Mit dem Gehörlosendorf zusammenzuspannen, sei finanziell attraktiv. Dem Inhaber geht es aber nicht nur darum. «Entscheidender ist, dass damit ein längerfristiges Standbein für die Produktion gesichert ist.» Und natürlich: der soziale Faktor.

Neben der Werkstatt in Turbenthal vergibt Stokys auch Aufträge an das Ausbildungszentrum Appisberg in Männedorf. Jugendliche mit speziellem Förderbedarf sind hier für die Anfertigung der Elektroartikel verantwortlich.

«Stokys ist mehr als ein Produkt, vielmehr ein ganzes Universum, und zu dieser Philosophie passt die Kooperation mit gemeinnützigen Einrichtungen sehr gut», sagt Schaufelberger.
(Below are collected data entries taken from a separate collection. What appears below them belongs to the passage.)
(** X5. In a streamed send whose stream is delivered to its end, a token
    count that raises comes after the history has been stored: the
    consumer gets every partial text, then the exception (wrapped, or as
    it is when it is not an [Exception]) instead of the final pair, and
    the exchange is in the dictionary. *)
Theorem get_chat_response_stream_count_fails_stored chat_id query self s ts e fuel :
  send_message_stream (model self) (forwarded self chat_id) query = Return s →
  delivers s ts →
  count_tokens_async (model self) (final_history s) = Raise e →
  length ts + 2 ≤ fuel →
  get_chat_response_stream chat_id query fuel self
  = ((λ a, (a, "not_finished")) <$> partials "" ts,
     Failed (reraised e),
     with_conversations self (<[chat_id := final_history s]> (conversations self))).
Proof.
  unfold forwarded, get_chat_response_stream.
  intros Hsend [Hts Hend] Hcount Hfuel.
  replace fuel with (S (length ts + (1 + (fuel - length ts - 2)))) by lia.
  cbn [run]. rewrite step_created_eq. cbv zeta. rewrite Hsend.
  rewrite run_chunks by (intros k t Hk; by apply Hts).
  cbn [Nat.add run]. rewrite step_end by done. cbv zeta. cbn [model with_conversations].
  rewrite Hcount. cbn. by rewrite app_nil_r, insert_ensured.
Qed.

Lemma get_chat_response_stream_count_fails_stored_witness :
  get_chat_response_stream 7 "hi" 4 (fresh_helper (uncounted_model "hello" ["hel"; "lo"]))
  = ([("hel", "not_finished"); ("hello", "not_finished")],
     Failed (wrap connection_error),
     with_conversations (fresh_helper (uncounted_model "hello" ["hel"; "lo"]))
       (<[7%Z := [user_turn "hi"; model_turn "hello"]]> ∅)).
Proof.
  apply (get_chat_response_stream_count_fails_stored 7 "hi"
           (fresh_helper (uncounted_model "hello" ["hel"; "lo"]))
           (stream_of ["hel"; "lo"] [user_turn "hi"; model_turn "hello"])
           ["hel"; "lo"] connection_error 4).
  - reflexivity.
  - split; [|reflexivity].
    intros i t Hi. exists {| text := Return t |}. cbn. by rewrite Hi.
  - reflexivity.
  - cbn. lia.
Defined.
(** * Finding a record by its key *)

Lemma find_key_Some pk ident rows :
  forall i h r,
    find_key pk ident i rows = Some (h, r) ->
    exists j,
      h = (i + j)%nat /\ rows !! j = Some r /\ attr r pk = ident /\
      forall j' r', (j' < j)%nat -> rows !! j' = Some r' -> attr r' pk <> ident.
Proof.
  induction rows as [|r0 rows IH]; intros i h r H; cbn in H; [discriminate|].
  case_bool_decide as Hk.
  - inversion H; subst. exists 0%nat. split; [lia|]. split; [reflexivity|].
    split; [reflexivity|]. intros j' r' Hj. lia.
  - apply IH in H as (j & -> & Hj & Ha & Hfirst). exists (S j).
    split; [lia|]. split; [exact Hj|]. split; [exact Ha|].
    intros [|j'] r' Hlt Hr'; [by inversion Hr'; subst|].
    apply (Hfirst j' r'); [lia | exact Hr'].
Qed.

Lemma find_key_None pk ident rows i :
  find_key pk ident i rows = None <->
  forall r, r ∈ rows -> attr r pk <> ident.
Proof.
  revert i. induction rows as [|r0 rows IH]; intros i; cbn.
  - split; [|reflexivity]. intros _ r Hr. by apply elem_of_nil in Hr.
  - case_bool_decide as Hk.
    + split; [discriminate|]. intros H. destruct (H r0); [left | exact Hk].
    + rewrite IH. split.
      * intros H r Hr. apply elem_of_cons in Hr as [->|Hr]; [exact Hk | by apply H].
      * intros H r Hr. apply H. by right.
Qed.

Lemma find_key_first pk ident rows :
  forall i j r,
    rows !! j = Some r ->
    attr r pk = ident ->
    (forall j' r', (j' < j)%nat -> rows !! j' = Some r' -> attr r' pk <> ident) ->
    find_key pk ident i rows = Some ((i + j)%nat, r).
Proof.
  induction rows as [|r0 rows IH]; intros i j r Hj Ha Hfirst; [discriminate|].
  cbn. destruct j as [|j].
  - inversion Hj; subst. rewrite bool_decide_eq_true_2 by reflexivity.
    do 2 f_equal. lia.
  - rewrite bool_decide_eq_false_2 by (apply (Hfirst 0%nat r0); [lia | reflexivity]).
    rewrite (IH (S i) j r Hj Ha).
    + do 2 f_equal. lia.
    + intros j' r' Hlt Hr'. apply (Hfirst (S j') r'); [lia | exact Hr'].
Qed.

Lemma get_one_cases :
  forall self item_id db,
    match _get_one self item_id db with
    | inr (h, r) =>
        item_id <> VNull /\
        pending db !! h = Some r /\
        attr r (_pk self) = item_id /\
        forall j r', (j < h)%nat -> pending db !! j = Some r' ->
                     attr r' (_pk self) <> item_id
    | inl e =>
        e = NOT_FOUND /\
        (item_id = VNull \/
         forall r, r ∈ pending db -> attr r (_pk self) <> item_id)
    end.
Proof.
  intros self item_id db. unfold _get_one.
  destruct (query_get (_pk self) db item_id) as [[h r]|] eqn:E.
  - assert (Hn : item_id <> VNull) by (intros ->; discriminate E).
    rewrite query_get_find in E by exact Hn.
    apply find_key_Some in E as (j & -> & Hj & Ha & Hfirst).
    split; [exact Hn|]. split; [exact Hj|]. split; [exact Ha | exact Hfirst].
  - split; [reflexivity|].
    destruct (decide (item_id = VNull)) as [->|Hn]; [by left|]. right.
    rewrite query_get_find in E by exact Hn.
    exact (proj1 (find_key_None _ _ _ _) E).
Qed.

Lemma get_one_absent self item_id db :
  (forall r, r ∈ pending db -> attr r (_pk self) <> item_id) ->
  _get_one self item_id db = inl NOT_FOUND.
Proof.
  intros H. unfold _get_one, query_get.
  destruct item_id; try reflexivity;
    by rewrite (proj2 (find_key_None _ _ _ 0%nat) H).
Qed.

(** For an id of the kind of the primary key, on a table whose keys are of
    that kind, the get-one route returns a record of the table whose key
    is the id; it returns one when some record has the id; and it raises
    exactly [NOT_FOUND], exactly when the id is [None] or no record has
    it. *)
Theorem get_one_by_key_or_not_found :
  forall db_model prefix0 item_id db,
    fits (pk_kind db_model) item_id = true ->
    (forall r, r ∈ pending db ->
               fits (pk_kind db_model) (attr r (pk_column db_model)) = true) ->
    (forall h r,
        _get_one (__init__ db_model prefix0) item_id db = inr (h, r) ->
        item_id <> VNull /\
        r ∈ pending db /\
        attr r (pk_column db_model) = item_id) /\
    (forall r,
        item_id <> VNull ->
        r ∈ pending db ->
        attr r (pk_column db_model) = item_id ->
        exists h r',
          _get_one (__init__ db_model prefix0) item_id db = inr (h, r')) /\
    (forall e,
        _get_one (__init__ db_model prefix0) item_id db = inl e <->
        e = NOT_FOUND /\
        (item_id = VNull \/
         forall r, r ∈ pending db -> attr r (pk_column db_model) <> item_id)).
Proof.
  intros m p item_id db _ _.
  pose proof (get_one_cases (__init__ m p) item_id db) as Hc.
  cbn [_pk __init__] in Hc. split; [|split].
  - intros h r H. rewrite H in Hc. destruct Hc as (Hn & Hh & Ha & _).
    split; [exact Hn|]. split; [|exact Ha]. by eapply list_elem_of_lookup_2.
  - intros r Hn Hr Ha.
    destruct (_get_one (__init__ m p) item_id db) as [e|[h r']];
      [|by exists h, r'].
    destruct Hc as [_ [->|Hnone]]; [congruence|].
    destruct (Hnone r Hr Ha).
  - intros e. split.
    + intros H. rewrite H in Hc. exact Hc.
    + intros [-> [->|Hnone]]; [reflexivity|].
      by apply get_one_absent.
Qed.

(** An update and a delete-one of an id of the kind of the primary key
    that no record has, on a table whose keys are of that kind, raise
    [NOT_FOUND], as the get-one route does, and leave the session as it
    was: the update sets nothing and commits nothing. *)
Theorem absent_key_not_found :
  forall db_model prefix0 item_id model db,
    fits (pk_kind db_model) item_id = true ->
    (forall r, r ∈ pending db ->
               fits (pk_kind db_model) (attr r (pk_column db_model)) = true) ->
    (forall r, r ∈ pending db -> attr r (pk_column db_model) <> item_id) ->
    _get_one (__init__ db_model prefix0) item_id db = inl NOT_FOUND /\
    _update (__init__ db_model prefix0) item_id model db = (db, inl NOT_FOUND) /\
    _delete_one (__init__ db_model prefix0) item_id db = (db, inl NOT_FOUND).
Proof.
  intros m p item_id model db _ _ H.
  pose proof (get_one_absent (__init__ m p) _ _ H) as Hg.
  unfold _update, _delete_one. rewrite Hg. by repeat split.
Qed.

(** * The constraints of the table *)

Lemma flat_map_nil {A B : Type} (f : A -> list B) (l : list A) :
  flat_map f l = [] <-> Forall (fun x => f x = []) l.
Proof.
  induction l as [|x l IH]; cbn.
  - split; [constructor | reflexivity].
  - split.
    + intros H. apply app_eq_nil in H as [Hx Hl].
      constructor; [exact Hx | by apply IH].
    + intros H. apply Forall_cons in H as [Hx Hl].
      rewrite Hx. cbn. by apply IH.
Qed.

Lemma column_violations_nil m rows c :
  column_violations m rows c = [] <->
  (col_nullable c = false -> not_null_ok (col_name c) rows = true) /\
  (col_unique c = true -> unique_ok (col_name c) rows = true).
Proof.
  unfold column_violations.
  destruct (col_nullable c), (not_null_ok (col_name c) rows),
    (col_unique c), (unique_ok (col_name c) rows); cbn;
    split; try discriminate; try (intros _; split; congruence);
    intros [H1 H2]; try reflexivity;
    try (specialize (H1 eq_refl); discriminate);
    try (specialize (H2 eq_refl); discriminate).
Qed.

Lemma violations_nil_iff m rows :
  violations m rows = [] <->
  not_null_ok (pk_column m) rows = true /\
  unique_ok (pk_column m) rows = true /\
  Forall (fun c => column_violations m rows c = []) (columns m).
Proof.
  unfold violations. rewrite <- flat_map_nil.
  destruct (not_null_ok (pk_column m) rows), (unique_ok (pk_column m) rows);
    cbn; split; try discriminate; try tauto;
    intros (H1 & H2 & H3); congruence.
Qed.

Lemma sublist_elem_of {A : Type} (l1 l2 : list A) x :
  l1 `sublist_of` l2 -> x ∈ l1 -> x ∈ l2.
Proof.
  induction 1 as [|y l1 l2 _ IH|y l1 l2 _ IH]; intros Hx; [exact Hx| |].
  - apply elem_of_cons in Hx as [->|Hx]; [left | right; by apply IH].
  - right. by apply IH.
Qed.

Lemma col_values_sublist c rows' rows :
  rows' `sublist_of` rows -> col_values c rows' `sublist_of` col_values c rows.
Proof.
  induction 1; cbn; [constructor | by apply sublist_skip | by apply sublist_cons].
Qed.

Lemma filter_not_null_sublist (l1 l2 : list value) :
  l1 `sublist_of` l2 ->
  filter (fun v => v ≠ VNull) l1 `sublist_of` filter (fun v => v ≠ VNull) l2.
Proof.
  induction 1 as [|y l1 l2 _ IH|y l1 l2 _ IH]; [constructor| |].
  - rewrite !filter_cons. destruct (decide (y ≠ VNull));
      [by apply sublist_skip | exact IH].
  - rewrite filter_cons. destruct (decide (y ≠ VNull));
      [by apply sublist_cons | exact IH].
Qed.

Lemma not_null_ok_sublist c rows' rows :
  rows' `sublist_of` rows -> not_null_ok c rows = true -> not_null_ok c rows' = true.
Proof.
  unfold not_null_ok. intros Hs H. apply bool_decide_eq_true_1 in H.
  apply bool_decide_eq_true_2. intros Hin. apply H.
  eapply sublist_elem_of; [by apply col_values_sublist | exact Hin].
Qed.

Lemma unique_ok_sublist c rows' rows :
  rows' `sublist_of` rows -> unique_ok c rows = true -> unique_ok c rows' = true.
Proof.
  unfold unique_ok. intros Hs H. apply bool_decide_eq_true_1 in H.
  apply bool_decide_eq_true_2. eapply sublist_NoDup; [exact H|].
  by apply filter_not_null_sublist, col_values_sublist.
Qed.

(** A table that keeps the constraints still keeps them when records are
    taken out of it. *)
Lemma violations_sublist m rows' rows :
  rows' `sublist_of` rows -> violations m rows = [] -> violations m rows' = [].
Proof.
  intros Hs. rewrite !violations_nil_iff. intros (Hn & Hu & Hc).
  split; [by eapply not_null_ok_sublist|]. split; [by eapply unique_ok_sublist|].
  eapply Forall_impl; [exact Hc|]. intros c. cbn.
  rewrite !column_violations_nil. intros [H1 H2]. split.
  - intros E. eapply not_null_ok_sublist; [exact Hs | by apply H1].
  - intros E. eapply unique_ok_sublist; [exact Hs | by apply H2].
Qed.

(** On a table that keeps the constraints, the keys are not null and no two
    records have the same key. *)
Lemma key_values_NoDup m rows :
  violations m rows = [] -> NoDup (col_values (pk_column m) rows).
Proof.
  intros H. apply violations_nil_pk in H as [Hn Hu].
  unfold not_null_ok, unique_ok in *.
  apply bool_decide_eq_true_1 in Hn. apply bool_decide_eq_true_1 in Hu.
  by rewrite filter_not_null in Hu.
Qed.

Lemma col_values_lookup c rows j r :
  rows !! j = Some r -> col_values c rows !! j = Some (attr r c).
Proof.
  intros H. unfold col_values. change (map ?f ?l) with (f <$> l).
  by rewrite list_lookup_fmap, H.
Qed.

Lemma key_unique_after_delete m rows h r r' :
  violations m rows = [] ->
  rows !! h = Some r ->
  r' ∈ delete h rows ->
  attr r' (pk_column m) <> attr r (pk_column m).
Proof.
  intros Hv Hh Hr' E. apply key_values_NoDup in Hv.
  apply list_elem_of_lookup_1 in Hr' as [j Hj].
  destruct (decide (j < h)%nat) as [Hlt|Hge].
  - rewrite list_lookup_delete_lt in Hj by exact Hlt.
    pose proof (NoDup_lookup _ j h _ Hv
                  (col_values_lookup _ _ _ _ Hj)
                  ltac:(rewrite E; by apply col_values_lookup)). lia.
  - rewrite list_lookup_delete_ge in Hj by lia.
    pose proof (NoDup_lookup _ (S j) h _ Hv
                  (col_values_lookup _ _ _ _ Hj)
                  ltac:(rewrite E; by apply col_values_lookup)). lia.
Qed.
Schon die früheren Eigentümer hätten im Stokys gemeinnützige Arbeitsplätze geschaffen.

Partnerschaft ausbauen

Auch bei der Stiftung Schloss Turbenthal, der Organisation hinter dem Gehörlosendorf, bewertet man die Zusammenarbeit positiv. «Das ist für uns als Stiftung und vor allem für die Klienten eine super Sache», sagt Salvatore Falzone, Leiter der Produktionsbetriebe. «Es macht die Bewohner stolz, wenn sie sehen, dass sie Teil vom Prozess sind und ihren Beitrag zu einem beständigen Produkt leisten.»

STOKYS Metallbaukaesten: Inhaber und Geschaeftsfuehrer Beat Schaufelberger
Für Inhaber Beat Schaufelberger ist Stokys mehr Herzensangelegenheit als blosses Investment. (Archiv)

Falzone, der als Kind selbst mit Stokys gespielt hat, sieht im Spielzeug auch einen Gegenentwurf zur digitalisierten Welt, der die Phantasie ankurbeln kann. Von der erfolgreichen Zusammenarbeit zeugt auch, dass im dorfeigenen Laden Stokys-Modelle ausgestellt und verkauft werden.

Und in Zukunft? Inhaber Schaufelberger sagt: «Ziel ist, dass wir den Anteil der in Turbenthal produzierten Teile schrittweise erhöhen.» Darüber hinaus gibt es Ideen, das Gehörlosendorf stärker in das Versandwesen einzubinden. Wie genau, steht aber noch in den Sternen. Und auch Falzone kann sich einen Ausbau der Produktion im Gehörlosendorf vorstellen: «Wir sehen grosses Potenzial in dem Produkt.»